Geographic location of immigrants   The rapid outpouring of refugees required transit camps in the region and in the US.  Resettlement was structured through local church and social service sponsors dispersed around the country that had frequently been centers of peace activism.  Voluntary resettlement led to partial concentration in California, but the size of the state and its dominant liberal politics minimized political impact.  In addition, most immigrants were completely unfamiliar with how US politics worked, nor did they have financial resources already here.  Importantly, the US had no desire to fund them to organize and arm against their home country.    A negotiated bilateral Orderly Departure Program (ODP) assisted nearly 500,000 Vietnamese refugees to resettle in the US between 1980 and 1994.[14]   A total of “More than 1.3 million Vietnamese immigrants resided in the United States in 2022.”[15]  

 

Legal sequence   The US embargo of Vietnam followed the legal tradition of being entirely created by executive authority.  As a result  President Clinton could eliminate It as the first step to normalize relations.  Cuba’s embargo began in the same way but it became law when Congress adopted the Helms-Butrton legislation after the illegal flights by Brothers to the Rescue were shot down.  As a result, Presidents Obama and Castro were in the anomalous position of normalizing relations while still locked in an economic war.

 

China   Tragically millions of lives, environmental degradation and the loss of decades of economic development took place because the US failed to understand the fundamental reality of Viet Nam’s three thousand year struggle to be independent from China.  A primary reason for the US war was to stop the spread of Chinese dominance to Southeast Asia and no country was a bigger obstacle to that than Viet Nam.   For different reasons, Viet Nam and the US have a shared concern with China’s emerging hegemonism over the South China Sea, known as the East Sea by Vietnamese.  China’s internationally judged illegal assertion of a nine-dash line is the Monroe Doctrine on steroids.  From Viet Nam’s perspective. China is an existential threat to territorial integrity and economic development that must be both appeased and resisted.  Vietnamese contracted oil exploration is blocked by China and fishing boats have been attacked and seized.   From the US perspective, China is a strategic threat to the regional balance of power and freedom of navigation.[16]  The US and Viet Nam have elevated their relationship to Comprehensive Strategic Partners.   However Viet Nam has negotiated the same status with China, Russia, India, Japan and South Korea. 

 

Need for radical reform   There is an interaction of change between two countries seeking reconciliation.  Nguyen Van Linh and Vo Van Kiet chose change not continuity, despite their      Party’s historic achievement of freeing and unifying the country.  As leaders of generational transformation, they reflected and led a movement for substantial reform.  It was driven by internal needs and the collapse of a centrally planned economy, leading to runaway inflation, the failure of agricultural markets and inefficient state enterprise production.  Moreover, they understood that solving internal problems required less ideologically encumbered international relations to overcome encirclement and the cut-off of supplies from the Soviet Union.  They welcomed advice, investment and financial assistance from Japan, Singapore, Australia, Western Europe and the US, as well as from UN agencies and International Financial Institutions like the World Bank and the Asian Development Bank.

 

Hegemonic insularity  Like China with Viet Nam and Russia with Ukraine, it is hard for the US to accept psychologically, politically, economically and culturally a truly independent Cuba that organizes its domestic life and international relations without deference to its larger, wealthier, more powerful , and of course wiser neighbor.  Professor Louis Perez, a historian with Puerto Rican roots at the University of North Carolina, described the problem from the early days of US independence in his seminal essay “Cuba as an Obsessive Compulsive Disorder”. [17]

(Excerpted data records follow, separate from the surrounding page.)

(** [onMouseDown] of the seek bar:
    [if (!isReplaying) { startReplay(0); replayPausedRef.current=true; setReplayPaused(true); }]
    ([startReplay]'s default speed is the React state [replaySpeed]). *)
Definition seekbarMouseDown (stored : list StoredFrame) (st : ReplayState) : ReplayState :=
  if isReplaying st then st
  else
    let st1 := startReplay stored 0 (replaySpeed st) st in
    mkState (isReplaying st1) true (replayIdx st1) (replaySpeed st1)
            (loopSpeed st1) (lastRealTime st1) (lastFrameTime st1).

(** Animation-frame callbacks at the given times, in order. *)
Fixpoint runTicks (stored : list StoredFrame) (times : list Q) (st : ReplayState)
    : ReplayState :=
  match times with
  | [] => st
  | t :: ts => runTicks stored ts (replayLoop stored t st)
  end.

(** A buffer of [n] frames captured every 33 ms. *)
Definition evenFrames (n : nat) : list StoredFrame :=
  map (fun k => mkFrame k (inject_Z (33 * Z.of_nat k))) (seq 0 n).

(** Whether animation-frame times are non-decreasing. *)
Fixpoint nondecreasing (l : list Q) : bool :=
  match l with
  | a :: ((b :: _) as tl) => Qle_bool a b && nondecreasing tl
  | _ => true
  end.

End Replay.

From Stdlib Require Import Reals Lra String.
Import List.

Module Scorer.
Local Open Scope R_scope.

(** JavaScript numbers are modelled as reals; comparisons as booleans. *)
Definition Rleb (x y : R) : bool := if Rle_dec x y then true else false.
Definition Rltb (x y : R) : bool := if Rlt_dec x y then true else false.
Definition Reqb (x y : R) : bool := if Req_dec_T x y then true else false.

(** [Math.round(x)] = floor(x + 0.5); [Int_part] is the floor. *)
Definition mathRound (x : R) : R := IZR (Int_part (x + /2)).

(** Per-frame record of AngleChart's [FrameAngleData]; [null] is [None]. *)
Record FrameAngleData := mkFA {
  fa_frame        : nat;
  leftElbow       : option R;
  rightElbow      : option R;
  leftShoulder    : option R;
  rightShoulder   : option R;
  hipTilt         : option R;
  spineTilt       : option R;
  monomiAngle     : option R;
  kuchiwariOffset : option R }.

(** The nine criteria, named after their labels:
    押し手（左肘）の骨法, 馬手（右肘）の収まり, 引き分けの左右均等性,
    三重十文字, 胴造り, 会の保持安定性, 引き分けの滑らかさ, 物見, 口割. *)
Inductive Criterion :=
  | Oshide | Mate | Symmetry | Sanjujumonji | Dozukuri
  | KaiStability | Smoothness | Monomi | Kuchiwari.

(** [EvalItem]; the [detail] and [ideal] fields are fixed texts of each
    criterion and are not modelled; [comment] is an English rendering. *)
Record EvalItem := mkItem { label : Criterion; score : R; comment : string }.

(** The rank strings: '—', 四〜五段相当, 三段相当, 二段相当, 初段相当,
    級位相当, 要基礎練習. *)
Inductive Rank := Unrated | Dan4to5 | Dan3 | Dan2 | Dan1 | Kyu | NeedsBasics.

Record FormEvaluation := mkEval { total : R; rank : Rank; items : list EvalItem }.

Vice-minister de Cossio captured the core issue at the conclusion of his key note address to this conference:

“Let us not fool ourselves. It is in that conflict that the fundamental contradiction of these almost 66 years is centered, that is, the recurrent inability of almost all U.S. governments in all periods to accept that Cuba is a sovereign state and has the right to be one.”

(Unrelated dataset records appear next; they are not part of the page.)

(** Induction on a string that follows [encodeURIComponent]: one code
    unit at a time, or two for a surrogate pair. *)
Lemma jsstring_pair_ind (P : jsstring → Prop) :
  P [] →
  (∀ c r, P r → (∀ d r', r = d :: r' → P r') → P (c :: r)) →
  ∀ s, P s.
Proof.
  intros Hnil Hcons s.
  assert (H : P s ∧ ∀ d r', s = d :: r' → P r').
  { induction s as [|c s [IH1 IH2]].
    - split; [exact Hnil | discriminate].
    - split; [apply Hcons; assumption|].
      intros d r' [= <- <-]. exact IH1. }
  exact (proj1 H).
Qed.

(** The outcome of [encodeURIComponent]: an error, [URIError], exactly on
    a string with a lone surrogate; otherwise a string of URL-safe
    characters, no shorter than the input. *)
Lemma encode_outcome (s : jsstring) :
  match encodeURIComponent s with
  | Ok e => isWellFormed s = true
            ∧ allChars urlSafe e = true
            ∧ (length s ≤ String.length e)%nat
  | Throw x => x = URIError ∧ isWellFormed s = false
  end.
Proof.
  pattern s. apply jsstring_pair_ind; clear s;
    [cbn; split; [reflexivity | split; [reflexivity | lia]]|].
  intros c r IH IH'.
  cbn [encodeURIComponent isWellFormed].
  destruct (unitUnreserved c) eqn:Hc.
  - destruct (unreserved_not_surrogate c Hc) as [-> ->]. cbn [negb andb].
    apply andb_true_iff in Hc as [_ Hc].
    destruct (encodeURIComponent r) as [e|x]; cbn; [|exact IH].
    destruct IH as (Hwf & Hsafe & Hlen).
    rewrite (unreserved_safe _ Hc), Hsafe. repeat split; [exact Hwf | lia].
  - destruct (isLeadSurrogate c).
    + destruct r as [|d r']; [now split|].
      destruct (isTrailSurrogate d); [|now split]. cbn [andb].
      specialize (IH' d r' eq_refl).
      destruct (encodeURIComponent r') as [e|x]; cbn; [|exact IH'].
      destruct IH' as (Hwf & Hsafe & Hlen).
      destruct (escape_safe (pairCodePoint c d)) as [Hesc Hesclen].
      rewrite allChars_append, length_append, Hesc, Hsafe.
      repeat split; [exact Hwf | lia].
    + destruct (isTrailSurrogate c); [now split|]. cbn [negb andb].
      destruct (encodeURIComponent r) as [e|x]; cbn; [|exact IH].
      destruct IH as (Hwf & Hsafe & Hlen).
      destruct (escape_safe c) as [Hesc Hesclen].
      rewrite allChars_append, length_append, Hesc, Hsafe.
      repeat split; [exact Hwf | lia].
Qed.

Lemma encode_wellFormed (s : jsstring) :
  isWellFormed s = true →
  ∃ e, encodeURIComponent s = Ok e
       ∧ allChars urlSafe e = true
       ∧ (length s ≤ String.length e)%nat.
Proof.
  intros Hwf. pose proof (encode_outcome s) as H.
  destruct (encodeURIComponent s) as [e|x].
  - exists e. split; [reflexivity | exact (proj2 H)].
  - destruct H as [_ H]. congruence.
Qed.

Lemma encode_illFormed (s : jsstring) :
  isWellFormed s = false → encodeURIComponent s = Throw URIError.
Proof.
  intros Hwf. pose proof (encode_outcome s) as H.
  destruct (encodeURIComponent s) as [e|x].
  - destruct H as [H _]. congruence.
  - now destruct H as [-> _].
Qed.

Unfortunately, while de Cossio’s position is morally righteous, US attitudes must be seen as a “given” by geography and history.  As courageously as Cuba has struggled to remove and protect itself from US dominance, it finds its survival and population ever more deeply entangled with and dependent on the US.  Foreign Minister Nguyen Co Thach told me, prior to being forced out of office by Chinese pressure, ‘Viet Nam’s biggest problem is that we cannot move the country.’   Cuba may find it more useful not to understand how Viet Nam achieved normalization with the US, but how it manages it with China.

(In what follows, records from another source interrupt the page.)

Lemma increment_rank_requirements_witness :
  let c := XStepper.Container 0 [1] [2] 3 (λ p : Z, Some p) in
  let e := XIndexedStepper.Expression 0 [3] (λ i : list Z, Some (dot i [1])) in
  increment_stepper ([] : list call) [0; 0] [3] = None ∧
  is_Some (increment_stepper (XStepper.mk c 2 1) [0; 2] [2; 3]) ∧
  is_Some (increment_stepper (XIndexedStepper.mk e [2] 1) [0; 2] [2; 3]).
Proof.
  intros c e.
  pose proof (increment_rank_requirements ([] : list call) c 2 1 e [2]
                [0; 0] [3]) as (HA & _ & _).
  pose proof (increment_rank_requirements ([] : list call) c 2 1 e [2]
                [0; 2] [2; 3]) as (_ & HB & HC).
  split; [|split].
  - apply HA. simpl. lia.
  - apply HB; simpl; lia.
  - apply HC; simpl; lia.
Defined.

(** ** The order of a traversal and the element it designates *)

(** Distinct valid indices have distinct row-major ranks. *)
Lemma lin_inj i1 : ∀ i2 shape,
  valid i1 shape → valid i2 shape → lin i1 shape = lin i2 shape → i1 = i2.
Proof.
  induction i1 as [|x1 i1 IH]; intros i2 shape H1 H2 Hl.
  - apply Forall2_nil_inv_l in H1 as ->.
    by apply Forall2_nil_inv_r in H2 as ->.
  - apply Forall2_cons_inv_l in H1 as (s & sh & Hx1 & H1 & ->).
    apply Forall2_cons_inv_r in H2 as (x2 & r2 & Hx2 & H2 & ->).
    simpl in Hl.
    pose proof (lin_bounds _ _ H1) as B1.
    pose proof (lin_bounds _ _ H2) as B2.
    assert (x1 = x2) as -> by nia.
    f_equal. apply (IH r2 sh); [done..|lia].
Qed.

Lemma valid_extents_positive index shape :
  valid index shape → Forall (λ s, 0 < s) shape.
Proof. induction 1; constructor; [lia|done]. Qed.

(** A stepper that follows the index is, after [lin index] increments from
    the first index, at the valid index [index]. *)
Lemma reach_index {St} `{Stepper St} shape (pos : list Z → St) endst :
  Forall is_size shape →
  (∀ index (i : nat) x s,
     index !! i = Some x → shape !! i = Some s →
     step (Z.of_nat i) 1 (pos index) = Some (pos (<[i := size_add x 1]> index))) →
  (∀ index (i : nat) x s,
     index !! i = Some x → shape !! i = Some s → carries x s →
     reset (Z.of_nat i) (pos index) = Some (pos (<[i := 0]> index))) →
  (∀ index, to_end (pos index) = endst) →
  ∀ index, valid index shape →
  XIterator.incr_n (Z.to_nat (lin index shape))
    (at_index shape pos (replicate (length shape) 0))
  = Some (at_index shape pos index).
Proof.
  intros Hsz Hfs Hfr Hte index Hv.
  pose proof (lin_bounds _ _ Hv) as Hb.
  pose proof (valid_zeros _ (valid_extents_positive _ _ Hv)) as Hz.
  destruct (incr_n_at_rank shape pos endst Hsz Hfs Hfr Hte
              (Z.to_nat (lin index shape)) _ Hz)
    as (index' & Hn & Hv' & Hl).
  { rewrite lin_zeros. lia. }
  rewrite Hn. do 2 f_equal. apply (lin_inj _ _ shape); [done..|].
  rewrite Hl, lin_zeros. lia.
Qed.

(** X8. The order of a traversal over a strided stepper whose container is
    laid out for the shape. After [k] increments from the begin iterator,
    [k] below the number of elements, the index of the iterator is the
    valid index of row-major rank [k] and the cursor is the begin position
    plus the sum of [index[i] * strides[i - offset]] over the dimensions
    [i >= offset], in word arithmetic: the coordinates below the offset do
    not move the cursor. Conversely every valid index is reached, after as
    many increments as its row-major rank. *)
Theorem strided_traversal_order {V} (c : XStepper.container V) (b : Z)
    (o : nat) (shape index : list Z) (k : nat) :
  let first := XIterator.make (XStepper.mk c b (Z.of_nat o)) shape in
  Forall is_size shape → is_size b → strided_layout c o shape →
  (Forall (λ s, 0 < s) shape → Z.of_nat k < prod shape →
   ∃ idx,
     XIterator.incr_n k first
       = Some (XIterator.mk
                 (XStepper.mk c
                    (wrap (b + dot (drop o idx) (XStepper.strides c)))
                    (Z.of_nat o))
                 idx shape) ∧
     valid idx shape ∧ lin idx shape = Z.of_nat k) ∧
  (valid index shape →
   XIterator.incr_n (Z.to_nat (lin index shape)) first
     = Some (XIterator.mk
               (XStepper.mk c
                  (wrap (b + dot (drop o index) (XStepper.strides c)))
                  (Z.of_nat o))
               index shape)).
Proof.
  intros first Hsz Hb HL.
  assert (Hbegin : at_index shape (strided_pos c b o) (replicate (length shape) 0)
                   = first).
  { unfold at_index, first, XIterator.make, strided_pos.
    by rewrite drop_replicate, dot_zeros, Z.add_0_r, wrap_small. }
  split.
  - intros Hpos Hk.
    destruct (incr_n_at_rank shape (strided_pos c b o)
                (XStepper.mk c (XStepper.end_ c) (Z.of_nat o)) Hsz
                (λ index i x s, strided_follow_step c b o shape index i x s HL)
                (λ index i x s, strided_follow_reset c b o shape index i x s HL)
                (λ index, eq_refl) k _ (valid_zeros _ Hpos))
      as (idx & Hn & Hv & Hl).
    { rewrite lin_zeros. lia. }
    exists idx. rewrite Hbegin in Hn. rewrite lin_zeros in Hl.
    split; [exact Hn|]. split; [done|lia].
  - intros Hv. rewrite <- Hbegin.
    apply (reach_index shape (strided_pos c b o)
             (XStepper.mk c (XStepper.end_ c) (Z.of_nat o)) Hsz
             (λ index i x s, strided_follow_step c b o shape index i x s HL)
             (λ index i x s, strided_follow_reset c b o shape index i x s HL)
             (λ index, eq_refl) index Hv).
Qed.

A final personal note, I am not Cuba’s only American friend with deep ties to Viet Nam.  Senator Patrick Leahy and his former professional staff associate Tim Rieser, long standing supporters of full normalization with Cuba, played a decisive role in enabling US assistance for the victims of Agent Orange in Viet Nam.[18]

 

Updated with new conclusion 1/4/2025     This paper was shared with and corrected by Vietnamese friends.  However, the contents and conclusions are entirely my own.   Comments and questions welcome  jmcauliff@gmail.com   phone or whatsapp 1-917-859-9025   --  John McAuliff

 

*************************

 

Appendix I

Normalization of Viet Nam - US Relations

Reflections from the Ground Up

The Contribution of NGOs and Peoples Organizations from 1975 to 1995

 

July 11, 2025 is the 30th anniversary of normalization of relations between the US and Viet Nam in 1995. Although after the war ended there was never a Cuba style strategy for regime change, the US maintained a punishing unilateral embargo until 1994 and took twenty years to diplomatically recognize the unified country.

In the first months after the war ended, polls showed majority public support for humanitarian aid to heal the wounds of war.  The Carter Administration appeared ready to normalize relations without conditions, but the Vietnamese linked it to assistance for reconstruction, a provision of the Paris Peace Agreement. The flow of boat people refugees and internment of South Vietnamese military and government officials changed the atmosphere in the US.

After Viet Nam responded to Khmer Rouge attacks across its border by forcing them out of power in Phnom Penh, the US provided military supplies and diplomatic support to their military campaign against Vietnamese troops. Washington also did nothing to oppose China's destructive invasion across Viet Nam's northern border.  Scholars describe this as the Third Indochina War, a proxy battle between superpowers with China and the US on one side and the Soviet Union on the other.

The unique aspect of this history is that although Viet Nam won the war, the US was not defeated in a larger sense, being still the pre-eminent world power. Normally the victor is more powerful than the vanquished and sets the terms for post-war normalization. In this case each side had to find its own reasons to overcome bitter memories of loss of friends and family.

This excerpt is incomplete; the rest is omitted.